Coda: The Road Ahead
My roadtrips are getting further from home and require increasing amounts of time and planning, and sooner or later I’ll reach a point where daytrips simply aren’t viable any more, and at that point I’ll probably stop, whether I’m on a round number or not. But I’m not there yet. I have plans. There are still parts of the country within reach that I’ve not yet visited. I have unfinished business in a few of the places that I’ve already been to. There are pillars I want to bag to extend runs of consecutrigs, or fill in gaps in sequences. I want to re-attempt a few of my failures, which I rarely talk about, having since figured out why I failed to get them. And there’s a couple of pillars I just want to visit because they’re in some way genuinely interesting. It would be nice to bag my 700th trigpoint at some stage, too. But mostly, I want to see more of southern England, because it’s not just about visiting the pillars. Trigpointing is teaching me where all these towns and quaint little villages are, that I know the names of but couldn’t have previously told you anything about (Where Places Are having been very noticeably absent from the curriculum when they taught me geography at school). It’s showing me incredible sights across vast swathes of the English landscape, some of which (Malvern at sunrise) are spectacular beyond words. It’s giving me an opportunity to marvel at the beauty of the world, and time to reflect and be at one with myself in solitude and tranquillity. Certainly I have a renewed appreciation for the miracle of creation, because sometimes it’s almost spiritual, being above it all, alone against the sky, with just butterflies and birdsong for company. After the huffing and puffing to reach the top of a hill, as I catch my breath beside a pillar, very often I find peace.

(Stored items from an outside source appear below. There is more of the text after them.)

(** X2: the rows of the daily aggregate come in strictly ascending date
    order, so no date is repeated and the first and last rows used by the
    trend are the earliest and the latest date. *)
Theorem daily_aggregate_dates_ascending (fs : list Fila) :
  StronglySorted Z.lt (map fst (registros_dia_de fs)) /\
  NoDup (map fst (registros_dia_de fs)) /\
  (forall d0 c0 resto d c,
     registros_dia_de fs = (d0, c0) :: resto ->
     In (d, c) resto ->
     (d0 < d <= fst (last resto (d0, c0)))%Z).
Proof.
  unfold registros_dia_de.
  rewrite (groupby_size_claves Z.eqb).
  assert (Hnd : NoDup (unicos Z.eqb (map fecha fs)))
    by (apply unicos_NoDup, Z.eqb_eq).
  pose proof (ordenar_fechas_ascendente _ Hnd) as Hs.
  split; [exact Hs|]. split.
  - apply (Permutation_NoDup (l := unicos Z.eqb (map fecha fs)));
      [symmetry; apply ordenar_Permutation | exact Hnd].
  - intros d0 c0 resto d c Hg Hin.
    rewrite <- (groupby_size_claves Z.eqb), Hg in Hs. cbn [map fst] in Hs.
    inversion Hs as [|? ? Hs' Hall]; subst. split.
    + rewrite Forall_forall in Hall. apply Hall.
      now apply (in_map fst) in Hin.
    + clear Hall Hg Hs. revert d c Hin.
      induction resto as [|[d1 c1] resto IH]; intros d c Hin; [contradiction|].
      cbn [map fst] in Hs'. inversion Hs' as [|? ? Hs'' Hall]; subst.
      destruct resto as [|r2 resto].
      * destruct Hin as [E|[]]. injection E as <- <-. cbn. lia.
      * change (last ((d1, c1) :: r2 :: resto) (d0, c0))
          with (last (r2 :: resto) (d0, c0)).
        destruct Hin as [E|Hin].
        -- injection E as <- <-.
           assert (Hl : In (last (r2 :: resto) (d0, c0)) (r2 :: resto))
             by (apply ultimo_In; discriminate).
           rewrite Forall_forall in Hall.
           apply (in_map fst) in Hl. specialize (Hall _ Hl). lia.
        -- now apply (IH Hs'' d c).
Qed.

(** ** Sidebar filters (lines 101-133) *)

Lemma aplicar_filtros_forma (df : DataFrame) (p m : Seleccion) (r : list Z) :
  aplicar_filtros df p m r
  = mkDF (columns df)
         (filter (fun f => en_rango (tiene "fecha" df) r (fecha f))
            (filter (fun f => cumple m (mes f))
               (filter (fun f => cumple p (pais f)) (filas df)))).
Proof.
  unfold aplicar_filtros, donde, tiene, en_rango.
  destruct df as [cols fs]. cbn [columns filas].
  destruct p, m; cbn [columns filas cumple]; rewrite ?filter_todo;
    destruct (existsb (String.eqb "fecha") cols); rewrite ?filter_todo; try reflexivity;
    destruct r as [|a [|b [|c r]]]; rewrite ?filter_todo; reflexivity.
Qed.

Lemma filter_length_menor {A} (p : A -> bool) (l : list A) :
  (List.length (filter p l) <= List.length l)%nat.
Proof.
  induction l as [|a l IH]; simpl; [lia|]. destruct (p a); simpl; lia.
Qed.

Lemma filter_identidad {A} (p : A -> bool) (l : list A) :
  (forall x, In x l -> p x = true) -> filter p l = l.
Proof.
  induction l as [|a l IH]; intro H; [reflexivity|].
  simpl. rewrite (H a (or_introl eq_refl)). f_equal.
  apply IH. intros x Hx. apply H. now right.
Qed.

(** ** C9 *)

Lemma filter_filter {A} (p q : A -> bool) (l : list A) :
  filter q (filter p l) = filter (fun x => p x && q x) l.
Proof.
  induction l as [|a l IH]; simpl; [reflexivity|].
  destruct (p a); simpl; [destruct (q a)|]; now rewrite IH.
Qed.

Lemma fecha_min_ninguna (fs : list Fila) : fecha_min fs = None <-> fs = [].
Proof. unfold fecha_min. destruct fs; simpl; split; congruence. Qed.

Lemma fecha_max_ninguna (fs : list Fila) : fecha_max fs = None <-> fs = [].
Proof. unfold fecha_max. destruct fs; simpl; split; congruence. Qed.

(** The sidebar in terms of the masks: it raises exactly when the data set
    has the date column and no record passes the country and month masks;
    otherwise its view is [aplicar_filtros] at what the widget returns. *)
Lemma barra_lateral_forma (df : DataFrame) (p m : Seleccion) (eleccion : option (list Z)) :
  barra_lateral df p m eleccion =
  if tiene "fecha" df then
    match fecha_min (filas (aplicar_filtros df p m [])),
          fecha_max (filas (aplicar_filtros df p m [])) with
    | Some lo, Some hi =>
        Ret (aplicar_filtros df p m
               (match eleccion with Some r => r | None => [lo; hi] end))
    | _, _ => Lanza ErrorDeFecha
    end
  else Ret (aplicar_filtros df p m []).
Proof.
  unfold barra_lateral, aplicar_filtros, date_input, ligar.
  set (df1 := match p with Todos => df | Elegido q => donde _ df end).
  set (df2 := match m with Todos => df1 | Elegido q => donde _ df1 end).
  assert (Hc : tiene "fecha" df2 = tiene "fecha" df)
    by (unfold df2, df1, tiene, donde; destruct p, m; reflexivity).
  rewrite Hc. destruct (tiene "fecha" df); [|reflexivity].
  destruct (fecha_min (filas df2)); [|reflexivity].
  destruct (fecha_max (filas df2)); reflexivity.
Qed.
(** X9.  A machine restored from the snapshot an Input instruction wrote
    carries on like the machine that wrote it.  When the slices of the state
    are well formed, the loop executes segment 0, a program with the length
    of a slice (an [int]), and fetches an Input, and that iteration adds a
    snapshot to the disk, be it equal to an earlier one or not,
    [LoadFromBackup] of the snapshot into a new machine succeeds, and the
    loop started on it behaves as the loop of the original does from that
    Input on, given the same console input: the same ending, the same error,
    the same bytes written. *)
Theorem restored_machine_resumes (e : Env) (s : SpinState) (i : platter)
    (um' : UniversalMachine) (d : list FsEvent) (w : Snapshot) (folder : string)
    (es1 es2 : list Env) :
  wf s → coherent s → (Z.of_nat (length (program s)) < 2 ^ 63)%Z →
  fetch s = Some i → bits 28 4 i = 11 →
  final (spin_step e s) = Some um' →
  disk um' = disk (mach s) ++ d → TempFileWritten w ∈ d →
  consoleIn <$> es1 = consoleIn <$> es2 →
  ∃ r, LoadFromBackup (Some w) (New folder) = Some r ∧
    ending (spin_in es1 s) = ending (spin_in es2 (spin_init r)) ∧
    written (consoleOut (mach s)) (spin_in es1 s)
    = written [] (spin_in es2 (spin_init r)).
Proof.
  intros Hwf Hc Hlen Hfetch Hnum Hfinal Hdisk Hin Hes.
  destruct (restore_rewinds_to_input e s i d w folder Hfetch Hnum um' Hfinal Hdisk Hin)
    as (r & Hload & HG & Hhc & HN & HF).
  specialize (HF Hlen).
  exists r. split; [done |].
  assert (wf_slices (Heap r) (arrays r) None) as Hwfr.
  { injection Hload as <-. um_simpl.
    destruct (gob_decode_entries (sHeap w) (set_Gpr (sGpr w) (New folder)))
      as (Hwfd & _); [apply wf_slices_empty |].
    unfold gob_decode. by destruct (sNextHeap w), (sExFinger w). }
  assert (consoleOut r = []) as Hout.
  { injection Hload as <-. um_simpl. unfold gob_decode.
    assert (∀ es u, consoleOut (foldl gob_decode_entry u es) = consoleOut u) as Hfold
      by (induction es as [| kv es IH]; intros u; [done | cbn [foldl]; by rewrite IH]).
    destruct (sNextHeap w), (sExFinger w); cbn [from_option]; um_simpl;
      by rewrite Hfold. }
  assert (sound (spin_init r)) as Hsr.
  { split; [by apply wf_spin_init | by left]. }
  assert (alike s (spin_init r)) as Halike.
  { unfold alike. um_simpl. split_and!; try done.
    unfold program, spin_init. um_simpl. rewrite Hc.
    fold (segment (mach s) 0). fold (segment r 0).
    by rewrite !segment_heap_contents, Hhc. }
  destruct (alike_observed es1 es2 s (spin_init r) Hes (conj Hwf (or_introl Hc))
              Hsr Halike) as [He Hw].
  split; [done |]. rewrite Hw. unfold spin_init at 1. um_simpl. by rewrite Hout.
Qed.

And that’s almost as satisfying as filling in a spreadsheet.
Please Note: To keep this Coda at the end of my ongoing ramblings (or the Start - Blogger seems to insist on Newest First), I need to delete and re-post it whenever I upload a new Chapter. This means any Comments left on the Coda (rather than on the Chapters themselves) will be lost whenever I add new posts. Polly Jeez.
ReplyDeleteSpiney Norman: Sorry, but that's exactly what happened to your Comment. You asked after my visit to Cold Ashby... I'm not sure I've got much more to impart about that location. It was in a hedge down a farm track; I gather shortly afterwards it became part of a newer and sturdier hedge, sad to say, and is probably harder to bag now as a result. My visit was quick and fairly routine, as trig bags go. Park, gate, hedge, photos, on to the next one. If you want any advice, the Trigpointing UK website will have logs from far more recent (and thus better informed) visitors than me.